Take a concrete example: the Google Map API. To use it, you must obtain an application key from Google and use it in each of your requests. You can do this directly in JavaScript, but then you end up coding this key into your application where people can see it. Furthermore, now you have the same key hardcoded in many different application scripts. This is a clear violation of the DRY rule—Don’t Repeat Yourself. 

But an SOA server is good at that stuff. You write a proxy there for Google Maps, so your app can send JSON Google Maps-bound data to this proxy, which converts it from JSON to XML, adds the key to each request, and sends it off. In most SOA servers, you can do this with zero code. The magic is performed in XML and XSLT. Why write a JSON mechanism for the same thing?

Discovered Elegance

XML universality adds other benefits. In Jazz, for example, I can examine packets across the wire as I’m doing GUI-based tasks, then replay those web service calls from any web service language. Instant macros! And not just macros but macros that can be called from any language that speaks Web Services... which is to say, any language. If you need an extremely high-performance macro, you can just write it in C++. 

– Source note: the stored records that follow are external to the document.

(* ===== verification/NetLoop.v ===== *)
(** * NetLoop: the event loop

    Models [net/src/loop.c]: the table of file descriptors, the pre-poll hooks,
    the timer heap with its handle table, and one iteration of the dispatcher.

    Array positions ([size_t]) are [nat]; the sentinels [TMR_NOPOS] and
    [TMR_NOSLOT] are [None].  Function and data pointers are integers, 0 for
    NULL.  What the operating system answers (the clock, the allocator, epoll) is
    an argument. *)

From S2P Require Import Prelude.

Module NetLoop.

Definition NET_OK : Z := 0.
Definition NET_ERR : Z := -1.
Definition NET_RD : Z := 1.
Definition NET_WR : Z := 2.
Definition NET_ER : Z := 4.

Definition EPOLLIN : Z := 1.
Definition EPOLLPRI : Z := 2.
Definition EPOLLOUT : Z := 4.
Definition EPOLLERR : Z := 8.
Definition EPOLLHUP : Z := 16.

Definition INT_MAX : Z := 2147483647.
Definition LOOP_BATCH : Z := 64.
Definition LOOP_MAX_MS : Z := 3600000.

(** ** Arrays of structures *)

Definition aget {A} (l : list A) (i : nat) : res A :=
  match l !! i with Some x => Ok x | None => Ub end.
Definition aset {A} (l : list A) (i : nat) (x : A) : res (list A) :=
  if decide (i < length l)%nat then Ok (<[i := x]> l) else Ub.

(** ** State *)

Record fdrec := FdRec { f_cb : Z; f_ud : Z }.
Record tmr := Tmr { t_due : Z; t_slot : nat; t_cb : Z; t_ud : Z }.
Record tmrslot := TmrSlot { s_pos : option nat; s_gen : Z; s_next : option nat }.
Record pre := Pre { p_cb : Z; p_ud : Z }.

(** The capacities of the C structure are the lengths of the arrays. *)
Record net_loop := NetLoop {
  l_stop : bool;
  l_fds : list fdrec;
  l_tmr : list tmr; l_ntmr : nat;
  l_slot : list tmrslot; l_freeslot : option nat;
  l_pre : list pre; l_npre : nat; l_pre_gaps : bool }.

Definition set_stop l x := NetLoop x (l_fds l) (l_tmr l) (l_ntmr l) (l_slot l) (l_freeslot l)
  (l_pre l) (l_npre l) (l_pre_gaps l).
Definition set_fds l x := NetLoop (l_stop l) x (l_tmr l) (l_ntmr l) (l_slot l) (l_freeslot l)
  (l_pre l) (l_npre l) (l_pre_gaps l).
Definition set_tmr l x := NetLoop (l_stop l) (l_fds l) x (l_ntmr l) (l_slot l) (l_freeslot l)
  (l_pre l) (l_npre l) (l_pre_gaps l).
Definition set_ntmr l x := NetLoop (l_stop l) (l_fds l) (l_tmr l) x (l_slot l) (l_freeslot l)
  (l_pre l) (l_npre l) (l_pre_gaps l).
Definition set_slot l x := NetLoop (l_stop l) (l_fds l) (l_tmr l) (l_ntmr l) x (l_freeslot l)
  (l_pre l) (l_npre l) (l_pre_gaps l).
Definition set_freeslot l x := NetLoop (l_stop l) (l_fds l) (l_tmr l) (l_ntmr l) (l_slot l) x
  (l_pre l) (l_npre l) (l_pre_gaps l).
Definition set_pre l x n g := NetLoop (l_stop l) (l_fds l) (l_tmr l) (l_ntmr l) (l_slot l)
  (l_freeslot l) x n g.

(** Cells an array has after it grew and before they are written. *)
Definition junk_tmr : tmr := Tmr (-1) 0 (-1) (-1).
Definition junk_pre : pre := Pre (-1) (-1).

(** [calloc] and [epoll_create1] succeed or the constructor returns NULL. *)
Definition net_loop_new (alloc epoll : bool) : option net_loop :=
  if negb alloc then None else
  if negb epoll then None else Some (NetLoop false [] [] 0 [] None [] 0 false).

(** ** File descriptors *)

Definition ep_events (ev : Z) : Z :=
  Z.lor (if negb (Z.land ev NET_RD =? 0) then EPOLLIN else 0)
        (if negb (Z.land ev NET_WR =? 0) then EPOLLOUT else 0).

Definition ep_revents (ev : Z) : Z :=
  Z.lor (Z.lor (if negb (Z.land ev (Z.lor EPOLLIN EPOLLPRI) =? 0) then NET_RD else 0)
               (if negb (Z.land ev EPOLLOUT =? 0) then NET_WR else 0))
        (if negb (Z.land ev (Z.lor EPOLLERR EPOLLHUP) =? 0) then NET_ER else 0).

(** [while (cap <= fd) cap *= 2;] on an [int]. *)
Fixpoint cap_loop (fuel : nat) (cap fd : Z) : res Z :=
  match fuel with
  | O => Ub
  | S fuel =>
      if cap <=? fd then if INT_MAX <? cap * 2 then Ub else cap_loop fuel (cap * 2) fd
      else Ok cap
  end.

(** [grow] and [ctl] are the outcomes of [realloc] and [epoll_ctl]. *)
Definition net_loop_add (grow ctl : bool) (l : net_loop) (fd ev cb ud : Z) : res (net_loop * Z) :=
  if (fd <? 0) || (cb =? 0) then Ok (l, NET_ERR) else
  let cap := Z.of_nat (length (l_fds l)) in
  fds ← (if cap <=? fd then
           c ← cap_loop 32 (if negb (cap =? 0) then cap else 64) fd;
           Ok (if grow then Some (l_fds l ++ replicate (Z.to_nat (c - cap)) (FdRec 0 0)) else None)
         else Ok (Some (l_fds l)));
  match fds with
  | None => Ok (l, NET_ERR)
  | Some fds =>
      let l := set_fds l fds in
      if negb ctl then Ok (l, NET_ERR) else
      fds ← aset (l_fds l) (Z.to_nat fd) (FdRec cb ud);
      Ok (set_fds l fds, NET_OK)
  end.

(** The guard of [net_loop_mod], [net_loop_del] and the dispatcher. *)
Definition fd_known (l : net_loop) (fd : Z) : res bool :=
  if (fd <? 0) || (Z.of_nat (length (l_fds l)) <=? fd) then Ok false else
  r ← aget (l_fds l) (Z.to_nat fd); Ok (negb (f_cb r =? 0)).

Definition net_loop_mod (ctl : bool) (l : net_loop) (fd ev : Z) : res Z :=
  k ← fd_known l fd;
  if negb k then Ok NET_ERR else Ok (if ctl then NET_OK else NET_ERR).

Definition net_loop_del (ctl : bool) (l : net_loop) (fd : Z) : res (net_loop * Z) :=
  k ← fd_known l fd;
  if negb k then Ok (l, NET_ERR) else
  fds ← aset (l_fds l) (Z.to_nat fd) (FdRec 0 0);
  Ok (set_fds l fds, if ctl then NET_OK else NET_ERR).

(** ** Pre-poll hooks *)

Definition pre_is (cb ud : Z) (p : pre) : bool := (p_cb p =? cb) && (p_ud p =? ud).

(** The first of the [n] hooks from position [i] on that satisfies [f]. *)
Fixpoint pre_find (f : pre → bool) (ps : list pre) (i n : nat) : res (option nat) :=
  match n with
  | O => Ok None
  | S n => p ← aget ps i; if f p then Ok (Some i) else pre_find f ps (S i) n
  end.

Definition net_loop_pre_add (grow : bool) (l : net_loop) (cb ud : Z) : res (net_loop * Z) :=
  if cb =? 0 then Ok (l, NET_ERR) else
  same ← pre_find (pre_is cb ud) (l_pre l) 0 (l_npre l);
  match same with
  | Some _ => Ok (l, NET_OK)
  | None =>
      gap ← pre_find (λ p, p_cb p =? 0) (l_pre l) 0 (l_npre l);
      match gap with
      | Some i =>
          ps ← aset (l_pre l) i (Pre cb ud);
          Ok (set_pre l ps (l_npre l) (l_pre_gaps l), NET_OK)
      | None =>
          if bool_decide (l_npre l = length (l_pre l)) && negb grow then Ok (l, NET_ERR) else
          let c := if bool_decide (length (l_pre l) = 0%nat) then 4%nat else (length (l_pre l) * 2)%nat in
          let ps := if bool_decide (l_npre l = length (l_pre l))
                    then l_pre l ++ replicate (c - length (l_pre l)) junk_pre else l_pre l in
          ps ← aset ps (l_npre l) (Pre cb ud);
          Ok (set_pre l ps (S (l_npre l)) (l_pre_gaps l), NET_OK)
      end
  end.

Definition net_loop_pre_del (l : net_loop) (cb ud : Z) : res (net_loop * Z) :=
  found ← pre_find (pre_is cb ud) (l_pre l) 0 (l_npre l);
  match found with
  | None => Ok (l, NET_ERR)
  | Some i => ps ← aset (l_pre l) i (Pre 0 0); Ok (set_pre l ps (l_npre l) true, NET_OK)
  end.

(** The loop of [pre_compact] over the [n] hooks from [i] on, [w] kept so far. *)
Fixpoint compact_loop (ps : list pre) (i w n : nat) : res (list pre * nat) :=
  match n with
  | O => Ok (ps, w)
  | S n =>
      p ← aget ps i;
      if negb (p_cb p =? 0) then ps ← aset ps w p; compact_loop ps (S i) (S w) n
      else compact_loop ps (S i) w n
  end.
Definition pre_compact (l : net_loop) : res net_loop :=
  '(ps, w) ← compact_loop (l_pre l) 0 0 (l_npre l);
  Ok (set_pre l ps w false).

(** ** Timers *)

Definition TMR_SLOT (id : Z) : Z := Z.land id 4294967295.
Definition TMR_GEN (id : Z) : Z := u32 (Z.shiftr id 32).
Definition TMR_ID (gen : Z) (slot : nat) : Z := Z.lor (Z.shiftl gen 32) (Z.of_nat slot).

Definition tmr_place (l : net_loop) (i : nat) : res net_loop :=
  t ← aget (l_tmr l) i;
  s ← aget (l_slot l) (t_slot t);
  ss ← aset (l_slot l) (t_slot t) (TmrSlot (Some i) (s_gen s) (s_next s));
  Ok (set_slot l ss).

(** [h[i] = t; tmr_place(l, i);] *)
Definition tmr_put (l : net_loop) (i : nat) (t : tmr) : res net_loop :=
  h ← aset (l_tmr l) i t; tmr_place (set_tmr l h) i.

Definition parent (i : nat) : nat := ((i - 1) / 2)%nat.

Fixpoint up_loop (fuel : nat) (l : net_loop) (i : nat) (t : tmr) : res net_loop :=
  match fuel with
  | O => Ub
  | S fuel =>
      if bool_decide (i = 0%nat) then tmr_put l i t else
      p ← aget (l_tmr l) (parent i);
      if t_due t <? t_due p then l ← tmr_put l i p; up_loop fuel l (parent i) t
      else tmr_put l i t
  end.
Definition tmr_up (l : net_loop) (i : nat) : res net_loop :=
  t ← aget (l_tmr l) i; up_loop (S i) l i t.

(** The smaller child of [i], whose first child is in range. *)
Definition child (l : net_loop) (n i : nat) : res (nat * tmr) :=
  let c := (2 * i + 1)%nat in
  a ← aget (l_tmr l) c;
  if bool_decide (c + 1 < n)%nat then
    b ← aget (l_tmr l) (c + 1);
    Ok (if t_due b <? t_due a then ((c + 1)%nat, b) else (c, a))
  else Ok (c, a).

Fixpoint down_loop (fuel : nat) (l : net_loop) (n i : nat) (t : tmr) : res net_loop :=
  match fuel with
  | O => Ub
  | S fuel =>
      if bool_decide (n <= 2 * i + 1)%nat then tmr_put l i t else
      '(c, x) ← child l n i;
      if t_due t <=? t_due x then tmr_put l i t
      else l ← tmr_put l i x; down_loop fuel l n c t
  end.
Definition tmr_down (l : net_loop) (n i : nat) : res net_loop :=
  t ← aget (l_tmr l) i; down_loop (S n) l n i t.

Definition bump (gen : Z) : Z := let g := u32 (gen + 1) in if g =? 0 then 1 else g.

Definition tmr_remove (l : net_loop) (i : nat) : res net_loop :=
  t ← aget (l_tmr l) i;
  s ← aget (l_slot l) (t_slot t);
  ss ← aset (l_slot l) (t_slot t) (TmrSlot None (bump (s_gen s)) (l_freeslot l));
  let l := set_freeslot (set_slot l ss) (Some (t_slot t)) in
  match l_ntmr l with
  | O => Ub
  | S n =>
      let l := set_ntmr l n in
      last ← aget (l_tmr l) n;
      h ← aset (l_tmr l) i last;
      let l := set_tmr l h in
      if bool_decide (i < n)%nat then
        l ← tmr_place l i; l ← tmr_down l n i; tmr_up l i
      else Ok l
  end.

(** The new part of a grown handle table: slots [a .. c - 1], linked. *)
Definition fresh_slots (a c : nat) : list tmrslot :=
  map (λ i, TmrSlot None 1 (if bool_decide (i + 1 < c)%nat then Some (i + 1)%nat else None))
      (seq a (c - a)).

Definition tmr_slot_alloc (grow : bool) (l : net_loop) : res (net_loop * option nat) :=
  let take l :=
    match l_freeslot l with
    | None => Ub
    | Some s => x ← aget (l_slot l) s; Ok (set_freeslot l (s_next x), Some s)
    end in
  match l_freeslot l with
  | Some _ => take l
  | None =>
      let a := length (l_slot l) in
      let c := if bool_decide (a = 0%nat) then 16%nat else (a * 2)%nat in
      if UINT32_MAX <=? Z.of_nat c then Ok (l, None) else
      if negb grow then Ok (l, None) else
      take (set_freeslot (set_slot l (l_slot l ++ fresh_slots a c)) (Some a))
  end.

(** [grow_heap] and [grow_slots] are the outcomes of the two [realloc]s. *)
Definition net_loop_after (grow_heap grow_slots : bool) (now : Z) (l : net_loop) (ms cb ud : Z) :
    res (net_loop * Z) :=
  if cb =? 0 then Ok (l, 0) else
  let full := bool_decide (l_ntmr l = length (l_tmr l)) in
  if full && negb grow_heap then Ok (l, 0) else
  let c := if bool_decide (length (l_tmr l) = 0%nat) then 16%nat else (length (l_tmr l) * 2)%nat in
  let l := if full then set_tmr l (l_tmr l ++ replicate (c - length (l_tmr l)) junk_tmr) else l in
  '(l, s) ← tmr_slot_alloc grow_slots l;
  match s with
  | None => Ok (l, 0)
  | Some s =>
      h ← aset (l_tmr l) (l_ntmr l) (Tmr (u64 (now + ms)) s cb ud);
      x ← aget (l_slot l) s;
      ss ← aset (l_slot l) s (TmrSlot (Some (l_ntmr l)) (s_gen x) (s_next x));
      let n := l_ntmr l in
      l ← tmr_up (set_ntmr (set_slot (set_tmr l h) ss) (S n)) n;
      x ← aget (l_slot l) s;
      Ok (l, TMR_ID (s_gen x) s)
  end.

Definition net_loop_cancel (l : net_loop) (id : Z) : res (net_loop * Z) :=
  let s := TMR_SLOT id in
  if Z.of_nat (length (l_slot l)) <=? s then Ok (l, NET_ERR) else
  x ← aget (l_slot l) (Z.to_nat s);
  if negb (s_gen x =? TMR_GEN id) then Ok (l, NET_ERR) else
  match s_pos x with
  | None => Ok (l, NET_ERR)
  | Some i => l ← tmr_remove l i; Ok (l, NET_OK)
  end.

(** ** Dispatch *)

Section dispatch.
(** The callbacks act on the loop and on a world of their own. *)
Context {W : Type} (call_pre call_tmr : Z → Z → net_loop * W → res (net_loop * W))
  (call_io : Z → Z → Z → Z → net_loop * W → res (net_loop * W)).

(** The hooks run from position [i] on; a hook may add others. *)
Fixpoint run_pre (fuel : nat) (i : nat) (lw : net_loop * W) : res (net_loop * W) :=
  match fuel with
  | O => Ub
  | S fuel =>
      if bool_decide (i < l_npre lw.1)%nat then
        p ← aget (l_pre lw.1) i;
        lw ← (if negb (p_cb p =? 0) then call_pre (p_cb p) (p_ud p) lw else Ok lw);
        run_pre fuel (S i) lw
      else Ok lw
  end.

(** What [epoll_wait] is told to wait at most, at time [now]. *)
Definition poll_timeout (l : net_loop) (timeout_ms now : Z) : res Z :=
  let t := if timeout_ms <? 0 then -1 else timeout_ms in
  if bool_decide (l_ntmr l = 0%nat) then Ok t else
  h ← aget (l_tmr l) 0;
  let d := if now <? t_due h then t_due h - now else 0 in
  let until := if LOOP_MAX_MS <? d then LOOP_MAX_MS else i32 d in
  Ok (if (t <? 0) || (until <? t) then until else t).

Fixpoint run_due (fuel : nat) (now : Z) (lw : net_loop * W) : res (net_loop * W) :=
  match fuel with
  | O => Ub
  | S fuel =>
      if bool_decide (l_ntmr lw.1 = 0%nat) then Ok lw else
      due ← aget (l_tmr lw.1) 0;
      if t_due due <=? now then
        l ← tmr_remove lw.1 0;
        lw ← call_tmr (t_cb due) (t_ud due) (l, lw.2);
        run_due fuel now lw
      else Ok lw
  end.

Fixpoint run_io (evs : list (Z * Z)) (lw : net_loop * W) : res (net_loop * W) :=
  match evs with
  | [] => Ok lw
  | (fd, events) :: evs =>
      if Z.of_nat (length (l_fds lw.1)) <=? fd then run_io evs lw else
      r ← aget (l_fds lw.1) (Z.to_nat fd);
      lw ← (if negb (f_cb r =? 0) then call_io (f_cb r) (f_ud r) fd (ep_revents events) lw else Ok lw);
      run_io evs lw
  end.

(** [wait] is what [epoll_wait] answers for a timeout: its events, none when it was
    interrupted, or [None] for any other error; [now1] and [now2] are the clock
    before and after. *)
Definition net_loop_step (fuel : nat) (lw : net_loop * W) (timeout_ms now1 : Z)
    (wait : Z → option (list (Z * Z))) (now2 : Z) : res (net_loop * W * Z) :=
  lw ← run_pre fuel 0 lw;
  lw ← (if l_pre_gaps lw.1 then l ← pre_compact lw.1; Ok (l, lw.2) else Ok lw);
  t ← poll_timeout lw.1 timeout_ms now1;
  match wait t with
  | None => Ok (lw, NET_ERR)
  | Some evs =>
      lw ← (if bool_decide (l_ntmr lw.1 = 0%nat) then Ok lw else run_due fuel now2 lw);
      lw ← run_io evs lw;
      Ok (lw, Z.of_nat (length evs))
  end.

(** One element of [envs] per iteration. *)
Fixpoint net_loop_run (fuel : nat) (envs : list (Z * (Z → option (list (Z * Z))) * Z))
    (lw : net_loop * W) : res (net_loop * W * Z) :=
  if l_stop lw.1 then Ok (set_stop lw.1 false, lw.2, NET_OK) else
  match envs with
  | [] => Ub
  | (now1, wait, now2) :: envs =>
      '(lw, rc) ← net_loop_step fuel lw (-1) now1 wait now2;
      if rc =? NET_ERR then Ok (lw, NET_ERR) else net_loop_run fuel envs lw
  end.
End dispatch.

Definition net_loop_stop (l : net_loop) : net_loop := set_stop l true.

End NetLoop.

“That’s nice,” you might counter, “but it’s still heavyweight.”  But even that’s less true nowadays. XML processing is sped up with products like Intel’s SOA Expressway, which does parsing way down in machine language. On top of that, you can build a good SOA infrastructure, which doesn’t necessarily mean a large one. Of course there are huge SOA suites with ga-gillions of features and other-worldly price tags. But there are solid smaller suites too, and many open source options: WSO2, Mule, and GlassFish, to name a few. These products take away a lot of the mundane XML tasks you’d do in code.   

So in the final analysis, I think Jazz has the right idea. Use the right tool for the right job. Mold all your data with XML, and give it to the browser in easy-to-digest JSON. A well-balanced, harmonious assembly line... that’s a very elegant approach.

Craig Riecke is a Dojo committer and a writer and editor for the Book of Dojo, Dojo’s online documentation. Holding a BA in English and an MS in Computer Science from the University of Nebraska, he is currently Chief Software Architect for CXtec in Syracuse, NY. While programming he listens to old, scratchy blues music on his iPod. His motto is “I’d rather drink muddy water and sleep in a hollow log than write a redundant line of code.”